- How to recognize a magpie?
- Screaming and singing of the magpie
- The habitat of the magpie
- Feeding the magpie
- Reproduction of the magpie
- Is magpie useful or harmful to the garden?
The magpie belongs to the corvidae family. Commonly called "magpie magpie" (Pica pica), it is widespread in Europe. There are 13 subspecies of magpies. It is a smart and very agile bird.
How to recognize a magpie?
The magpie is a large-sized bird that can be recognized by its white plumage on the belly, on its flanks and on the base of its wings, while the rest of its body is black with green and metallic blue reflections on its wings and his tail. His powerful bill, his eyes and his legs are black too. The tail of the magpie is quite long, between 20 and 30 cm. The magpie is also recognizable by its progress: it makes great strides followed by small leaps.

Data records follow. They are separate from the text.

(* ===== verification/Frames.v ===== *)
(** * Wire frames and stored messages of the local chat ([p2p.rs]) *)

From S2P Require Import Prelude Str Net Groups.

(** ** Limits *)

Definition MAX_TEXT : N := (64 * 1024)%N.
Definition MAX_FILE_BYTES : N := (256 * 1024 * 1024)%N.
Definition MAX_INBOUND_FILES_PER_PEER : N := 3%N.
Definition MAX_INBOUND_FILES_TOTAL : N := 8%N.
Definition MAX_GROUP_FILE_BYTES : N := (32 * 1024 * 1024)%N.
Definition GROUP_FILE_CHUNK : N := (96 * 1024)%N.
Definition GROUP_FILE_CREDITS : N := 4%N.
Definition MAX_GROUP_XFERS : N := 32%N.
Definition GROUP_WINDOW : N := 200%N.
Definition GROUP_FRAMES_PER_SEC : N := 500%N.
Definition TYPING_MIN_GAP : N := 500%N. (* ms *)

(** ** Frames *)

Inductive Frame :=
| Msg (id : str) (ts : N) (text : str) (reply_to reply_text : option str)
| Ack (id : str)
| FileBegin (id : str) (ts : N) (name : str) (size : N) (mime caption : str)
| FileChunk (id data : str)
| FileEnd (id : str)
| Ping
| FGroupState (state : GroupState)
| GroupSync (gid : str) (epoch have : N) (name : str)
| GroupMsg (gid from : str) (seq : N) (id : str) (ts : N) (text : str)
    (reply_to reply_text : option str)
| GroupAck (gid : str) (have : N)
| GroupLeave (gid : str)
| GroupGone (gid : str)
| Typing (gid : option str) (on : bool)
| GroupFileBegin (gid id : str) (ts : N) (name : str) (size : N) (mime caption : str)
| GroupFileChunk (gid id data : str)
| GroupFileEnd (gid id : str)
| GroupCaps (max : N)
| Unknown.

Definition is_group (f : Frame) : bool :=
  match f with
  | FGroupState _ | GroupSync _ _ _ _ | GroupMsg _ _ _ _ _ _ _ _ | GroupAck _ _
  | GroupLeave _ | GroupGone _ | GroupCaps _ | Typing (Some _) _
  | GroupFileBegin _ _ _ _ _ _ _ | GroupFileChunk _ _ _ | GroupFileEnd _ _ => true
  | _ => false
  end.

Definition is_group_file (f : Frame) : bool :=
  match f with
  | GroupFileBegin _ _ _ _ _ _ _ | GroupFileChunk _ _ _ | GroupFileEnd _ _ => true
  | _ => false
  end.

(** ** Stored messages *)

Record StoredFile := SFile { sf_name : str; sf_size : N; sf_mime : str; sf_path : str }.

Record StoredMsg := SMsg {
  sm_id : str; sm_ts : N; sm_dir : str; sm_state : str; sm_text : str;
  sm_reply_to : option str; sm_reply_text : option str; sm_file : option StoredFile
}.

#[export] Instance StoredFile_eq_dec : EqDecision StoredFile.
Proof. solve_decision. Defined.
#[export] Instance StoredMsg_eq_dec : EqDecision StoredMsg.
Proof. solve_decision. Defined.

Definition with_state (m : StoredMsg) (s : str) : StoredMsg :=
  SMsg (sm_id m) (sm_ts m) (sm_dir m) s (sm_text m) (sm_reply_to m) (sm_reply_text m) (sm_file m).

Definition is_out (m : StoredMsg) : bool := bool_decide (sm_dir m = lit "out").

(** [collapse_history]: one row per outbound id, at its first position, with
    the state of the last row.  [index] maps an id to its position in [out]. *)
Fixpoint collapse_go (out : list StoredMsg) (index : gmap str nat) (raw : list StoredMsg)
    : list StoredMsg :=
  match raw with
  | [] => out
  | m :: raw =>
      if is_out m then
        match index !! sm_id m with
        | Some i => collapse_go (alter (λ o, with_state o (sm_state m)) i out) index raw
        | None => collapse_go (out ++ [m]) (<[sm_id m := length out]> index) raw
        end
      else collapse_go (out ++ [m]) index raw
  end.
Definition collapse_history (raw : list StoredMsg) : list StoredMsg := collapse_go [] ∅ raw.

Definition queued_from (msgs : list StoredMsg) : list StoredMsg :=
  filter (λ m, is_out m && bool_decide (sm_state m = lit "queued")
               && bool_decide (sm_file m = None)) msgs.

(** [peer.msgs.iter_mut().rev().find(..)]: change the last element that
    satisfies [p]; the changed element is returned. *)
Fixpoint update_last (p : StoredMsg → bool) (f : StoredMsg → StoredMsg) (l : list StoredMsg)
    : option (StoredMsg * list StoredMsg) :=
  match l with
  | [] => None
  | m :: l =>
      match update_last p f l with
      | Some (x, l) => Some (x, m :: l)
      | None => if p m then Some (f m, f m :: l) else None
      end
  end.

(** ** Untrusted names *)

(** The standard library's Unicode table, and the paths of the program's
    directories, are parameters; [/] joins path components. *)
Class CharTable := is_alphanumeric : N → bool.

Section Names.
Context {CT : CharTable}.

Definition name_char (c : N) : bool :=
  is_alphanumeric c || (c =? 46)%N || (c =? 95)%N || (c =? 45)%N || (c =? 32)%N.

Definition sanitize_name (name : str) : str :=
  let base := trim (filter name_char (after_last (λ c, (c =? 47) || (c =? 92))%N name)) in
  let out := if (80 <? str_len base)%N then take 80 base else base in
  if bool_decide (out = []) then "file.bin" else out.

End Names.

Definition mime_table : list (string * string) :=
  [("png", "image/png"); ("jpg", "image/jpeg"); ("jpeg", "image/jpeg"); ("gif", "image/gif");
   ("webp", "image/webp"); ("bmp", "image/bmp"); ("mp4", "video/mp4"); ("m4v", "video/mp4");
   ("mov", "video/mp4"); ("webm", "video/webm"); ("mp3", "audio/mpeg"); ("m4a", "audio/mp4");
   ("ogg", "audio/ogg"); ("opus", "audio/ogg"); ("wav", "audio/wav"); ("pdf", "application/pdf");
   ("txt", "text/plain")]%string.

Definition mime_for (name : str) : str :=
  let ext := to_ascii_lowercase (after_last (λ c, c =? 46)%N name) in
  match list_find (λ e, lit e.1 = ext) mime_table with
  | Some (_, e) => lit e.2
  | None => "application/octet-stream"
  end.
(* ===== verification/Delivery.v ===== *)
(** * Group messages: sending, receiving, acknowledging ([p2p.rs])

    The author's log is the queue: [group_send] appends to it, [pump] puts on a
    member's session what that member has not acknowledged, a window at a time;
    the receiver takes exactly the next message of each author, asks for a
    replay when it sees a gap, and acknowledges cumulatively. *)

From S2P Require Import Prelude Str Net Groups Frames Engine.

Definition cursor_of (m : gmap str N) (k : str) : N := default 0%N (m !! k).

(** A [GroupMsg] after the session-level checks. *)
Record GroupIn := MkGroupIn {
  gi_gid : str; gi_claimed : str; gi_seq : N; gi_id : str; gi_ts : N; gi_text : str;
  gi_reply_to : option str; gi_reply_text : option str
}.

Section Delivery.
Context {P : Platform} {SD : Serde} {En : Env} (secret : secret_key).
Local Abbreviation me := (me secret).
Local Abbreviation me_str := (me_str secret).

(** [group_warn] *)
Definition group_warn (node : node_id) (x : p2p_error) : M unit :=
  emit (EvError (Some (node_str node)) x).

(** [if let Err(e) = m { group_warn(..) }] *)
Definition warn_on_error (node : node_id) (m : M unit) : M unit :=
  r ← attempt m;
  match r with Ok _ => mret tt | Err x => group_warn node x end.

(** [sync_frame]: our [GroupSync] for [rec], addressed to [to]. *)
Definition sync_frame (e : P2p) (rec : GroupRec) (to : node_id) : Frame :=
  GroupSync (gs_gid (gr_state rec)) (gs_epoch (gr_state rec))
    (cursor_of (gr_have rec) (node_str to)) (my_name secret e).

Definition msg_frame (gid : str) (r : GroupLogRec) : Frame :=
  GroupMsg gid me_str (lr_seq r) (lr_id r) (lr_ts r) (lr_text r) (lr_reply_to r) (lr_reply_text r).

Definition push_link (marker : str * node_id) (seq : N) : P2p → P2p :=
  on_links (alter (λ l, Link (gl_epoch l) (N.max (gl_pushed l) seq)) marker).

(** The send loop of [pump]. *)
Fixpoint pump_recs (gid : str) (tx : N) (marker : str * node_id) (recs : list GroupLogRec) : M unit :=
  match recs with
  | [] => mret tt
  | r :: recs =>
      ok ← send tx (msg_frame gid r);
      if (ok : bool) then (_ ← modify (push_link marker (lr_seq r)); pump_recs gid tx marker recs)
      else mret tt
  end.

(** The log records [pump] reads back. *)
Definition own_between (first upto : N) (r : GroupLogRec) : bool :=
  bool_decide (lr_dir r = lit "out") && bool_decide (lr_from r = me_str)
  && (first <=? lr_seq r)%N && (lr_seq r <=? upto)%N.

Definition pump_source (e : P2p) (gid : str) (first upto : N) (hint : option GroupLogRec)
    : list GroupLogRec :=
  let from_log := filter (λ r, own_between first upto r = true) (read_log (log_of e gid)) in
  match hint with
  | Some h => if (lr_seq h =? first)%N && (first =? upto)%N then [h] else from_log
  | None => from_log
  end.

Definition pump (gid : str) (node : node_id) (hint : option GroupLogRec) : M bool :=
  e ← gets id;
  match groups e !! gid with
  | None => mret false
  | Some rec =>
      if gr_removed rec || negb (contains (gr_state rec) node) then mret false else
      let marker := (gid, node) in
      if bool_decide (marker ∈ rt_gone (grt e)) then mret false else
      match v2_tx e node with
      | None => mret false
      | Some tx =>
          let cursor := cursor_of (gr_sent_cursor rec) (node_str node) in
          let last := sat_sub (gr_next_seq rec) 1 in
          match rt_links (grt e) !! marker with
          | None => mret false
          | Some link =>
              if negb (gl_epoch link =? gs_epoch (gr_state rec))%N then mret false else
              let first := wadd64 (N.max (gl_pushed link) cursor) 1 in
              let upto := N.min last (wadd64 cursor GROUP_WINDOW) in
              if (upto <? first)%N then mret true else
              _ ← pump_recs gid tx marker (pump_source e gid first upto hint);
              mret true
          end
      end
  end.

(** ** Receiving *)

Definition on_group_msg (from : node_id) (tx : N) (m : GroupIn) : M unit :=
  let key := node_str from in
  let gid := gi_gid m in
  if bool_decide (gi_claimed m ≠ key) then group_warn from EForgedSender else
  e ← gets id;
  match groups e !! gid with
  | None => send_ tx (GroupGone gid)
  | Some rec =>
      if gr_removed rec then send_ tx (GroupGone gid) else
      if negb (contains (gr_state rec) from) then mret tt else
      if (gi_seq m =? 0)%N || bool_decide (gi_text m = []) || (MAX_GROUP_TEXT <? str_len (gi_text m))%N
         || negb (is_safe_transfer_id (gi_id m)) then mret tt else
      let have := cursor_of (gr_have rec) key in
      if (gi_seq m <=? have)%N then send_ tx (GroupAck gid have) else
      let marker := (gid, from) in
      if (wadd64 have 1 <? gi_seq m)%N then
        if bool_decide (rt_gap_sent (grt e) !! marker ≠ Some have) then
          (_ ← modify (on_gap_sent <[marker := have]>); send_ tx (sync_frame e rec from))
        else mret tt
      else
        now ← now_ms;
        prev ← group_last_ts secret gid;
        let ts_eff := eff_ts prev (gi_ts m) now in
        let line := LogRec (gi_seq m) key (gi_id m) (gi_ts m) ts_eff "in" (gi_text m)
                      (gi_reply_to m) (gi_reply_text m) None in
        r ← attempt (append_group_log gid line);
        match r with
        | Err x => group_warn from x
        | Ok _ =>
            _ ← modify (on_ts_eff <[gid := ts_eff]>);
            _ ← modify (on_gap_sent (delete marker));
            _ ← modify (on_groups (alter (on_gr_have <[key := gi_seq m]>) gid));
            _ ← warn_on_error from persist_groups;
            e ← gets id;
            _ ← emit (EvGroupMessage gid key (peer_name e from) (gi_id m) (gi_seq m) (gi_ts m) ts_eff
                  (gi_text m) (gi_reply_to m) (gi_reply_text m) None);
            send_ tx (GroupAck gid (gi_seq m))
        end
  end.

Definition on_group_ack (from : node_id) (gid : str) (have : N) : M unit :=
  let key := node_str from in
  e ← gets id;
  match groups e !! gid with
  | None => mret tt
  | Some rec =>
      if gr_removed rec || negb (contains (gr_state rec) from) then mret tt else
      let have := N.min have (sat_sub (gr_next_seq rec) 1) in
      if (have <=? cursor_of (gr_sent_cursor rec) key)%N then mret tt else
      _ ← modify (on_groups (alter (on_gr_sent_cursor <[key := have]>) gid));
      _ ← warn_on_error from persist_groups;
      _ ← emit (EvGroupAck gid key have);
      _ ← pump gid from None;
      mret tt
  end.

(** The part of [on_group_sync] after the membership checks: cursors, the
    link, and the answer. *)
Definition on_group_sync (from : node_id) (tx : N) (gid : str) (epoch have : N) (name : str)
    : M unit :=
  let key := node_str from in
  e ← gets id;
  match groups e !! gid with
  | None => send_ tx (GroupGone gid)
  | Some rec =>
      if gr_removed rec then
        send_ tx (if (epoch <? gs_epoch (gr_state rec))%N then FGroupState (gr_state rec)
                  else GroupGone gid)
      else if negb (contains (gr_state rec) from) then
        when (epoch <? gs_epoch (gr_state rec))%N (send_ tx (FGroupState (gr_state rec)))
      else
      let my_epoch := gs_epoch (gr_state rec) in
      let is_creator := bool_decide (gs_creator (gr_state rec) = me_str) in
      _ ← when (negb (bool_decide (name = [])) && (chars_count name <=? 64)%N)
            (modify (on_peers (alter (λ p,
               if bool_decide (p_kind p = Introduced) then on_p_name (λ _, name) p else p) from)));
      _ ← modify (on_gone (λ s, s ∖ {[(gid, from)]}));
      let held := N.min epoch my_epoch in
      let state_dirty := is_creator && (cursor_of (gr_state_cursor rec) key <? held)%N in
      _ ← when state_dirty (modify (on_groups (alter (on_gr_state_cursor <[key := held]>) gid)));
      let acked := N.min have (sat_sub (gr_next_seq rec) 1) in
      let ack_dirty := (cursor_of (gr_sent_cursor rec) key <? acked)%N in
      _ ← when ack_dirty (modify (on_groups (alter (on_gr_sent_cursor <[key := acked]>) gid)));
      let pushed := N.max (cursor_of (gr_sent_cursor rec) key) acked in
      _ ← when (state_dirty || ack_dirty) (warn_on_error from persist_groups);
      _ ← when ack_dirty (emit (EvGroupAck gid key acked));
      _ ← modify (on_links <[(gid, from) := Link epoch pushed]>);
      if (epoch <? my_epoch)%N then send_ tx (FGroupState (gr_state rec))
      else if (my_epoch <? epoch)%N then
        (e ← gets id; send_ tx (sync_frame e rec from))
      else (_ ← pump gid from None; mret tt)
  end.

(** ** Typing hints *)

(** [typing_gate] *)
Definition typing_gate (key : str) (from : node_id) (on : bool) : M bool :=
  now ← instant_now;
  e ← gets id;
  let slot := default (negb on, now) (rt_typing_seen (grt e) !! (key, from)) in
  let fresh := negb (Bool.eqb slot.1 on) || (TYPING_MIN_GAP <=? sat_sub now slot.2)%N in
  _ ← modify (on_grt (on_rt_typing_seen
        <[(key, from) := if fresh then (on, now) else slot]>));
  mret fresh.

(** ** Sending *)

(** The members of a group other than this device. *)
Definition other_members (st : GroupState) : list node_id :=
  filter (λ id, id ≠ me) (omap (λ m, node_parse (gm_node_id m)) (gs_members st)).

Fixpoint pump_all (gid : str) (line : GroupLogRec) (members : list node_id) : M N :=
  match members with
  | [] => mret 0%N
  | m :: members =>
      ok ← pump gid m (Some line);
      n ← pump_all gid line members;
      mret (if (ok : bool) then N.succ n else n)
  end.

(** [group_send]: the log line, and whether it only waits for now. *)
Definition group_send (gid : str) (text : str) (reply_to reply_text : option str)
    : M (GroupLogRec * bool) :=
  _ ← guard_else (negb (bool_decide (trim text = []) || (MAX_GROUP_TEXT <? str_len text)%N)) EMessageLength;
  e ← gets id;
  match groups e !! gid with
  | None => fail EUnknownGroup
  | Some rec =>
      _ ← guard_else (negb (gr_removed rec)) EReadOnly;
      let seq := gr_next_seq rec in
      let members := other_members (gr_state rec) in
      now ← now_ms;
      prev ← group_last_ts secret gid;
      let ts_eff := eff_ts prev now now in
      id ← random_id;
      let line := LogRec seq me_str id now ts_eff "out" text reply_to reply_text None in
      _ ← append_group_log gid line;
      _ ← modify (on_ts_eff <[gid := ts_eff]>);
      _ ← modify (on_groups (alter (on_gr_next_seq (λ _, wadd64 seq 1)) gid));
      r ← attempt persist_groups;
      _ ← match r with Ok _ => mret tt | Err x => emit (EvError None x) end;
      reached ← pump_all gid line members;
      _ ← for_each members trigger_connect;
      mret (line, (reached =? 0)%N)
  end.

(** ** Reading *)

Record GroupMessageView := MkGroupMessageView
  { gmv_rec : GroupLogRec; gmv_delivered : list str; gmv_sys_kind : option str }.

(** [group_messages]: the last records, with who acknowledged each of mine. *)
Definition group_messages (gid : str) (limit : nat) : M (list GroupMessageView) :=
  e ← gets id;
  match groups e !! gid with
  | None => fail EUnknownGroup
  | Some rec =>
      let others := filter (λ id, id ≠ me_str) (gm_node_id <$> gs_members (gr_state rec)) in
      mret ((λ r, MkGroupMessageView r
               (if bool_decide (lr_dir r = lit "out") then
                  filter (λ id, (lr_seq r ≤ cursor_of (gr_sent_cursor rec) id)%N) others
                else [])
               (if bool_decide (lr_dir r = SYS_DIR) then sys_kind (lr_id r) else None)) <$>
            load_group_log (log_of e gid) limit)
  end.

End Delivery.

Screaming and singing of the magpie
The magpie has a loud and loud cry. We often hear it chattering in our parks and gardens especially when magpies gather.
The habitat of the magpie
Originally, magpies live in agricultural or slightly wooded areas. But it tends to move to urban and peri-urban areas where pesticides, which destroy its food, are less present than in the countryside and where it is not hunted. Magpie finds refuge in large trees such as poplars, birches, pines or cedars, but also groves.
Feeding the magpie
The magpie is omnivorous. It feeds on insects, worms or slugs, as well as seeds or berries. The magpie also likes the rubbish of men like bread crumbs, eggs or fruits. Like the corvids of which it is part, if it does not find anything else, the magpie eats the remains of corpses of small animals crushed on the road for example. The magpie is also often perched on the backs of cows or sheep because it likes to feed on ticks present in the animals' coat. The magpie has the distinction of digging a hole in the ground to store food for 1 or 2 days.
Reproduction of the magpie
During the courtship display, in spring, the male offers food to the female. The magpie has only one brood per year of 4 to 9 eggs that it broods between 16 and 21 days in a nest made of twigs, mud, grass and hair. The male feeds it during the nesting period. The young leave the nest after 25 to 29 days but remain with the family until the fall.
Is magpie useful or harmful to the garden?
Poorly accepted and wrongly accused of many evils in rural areas, the magpie is classified as a pest that can be hunted. It is accused of plundering the reserves of young small game, small birds and mammals, while scientific studies have shown that it does not threaten these species. This is why the magpie frequents our gardens in the city, but, apart from her concerts of hoarse cries, she does not represent any nuisance for the plantations. It can even eliminate many harmful insects.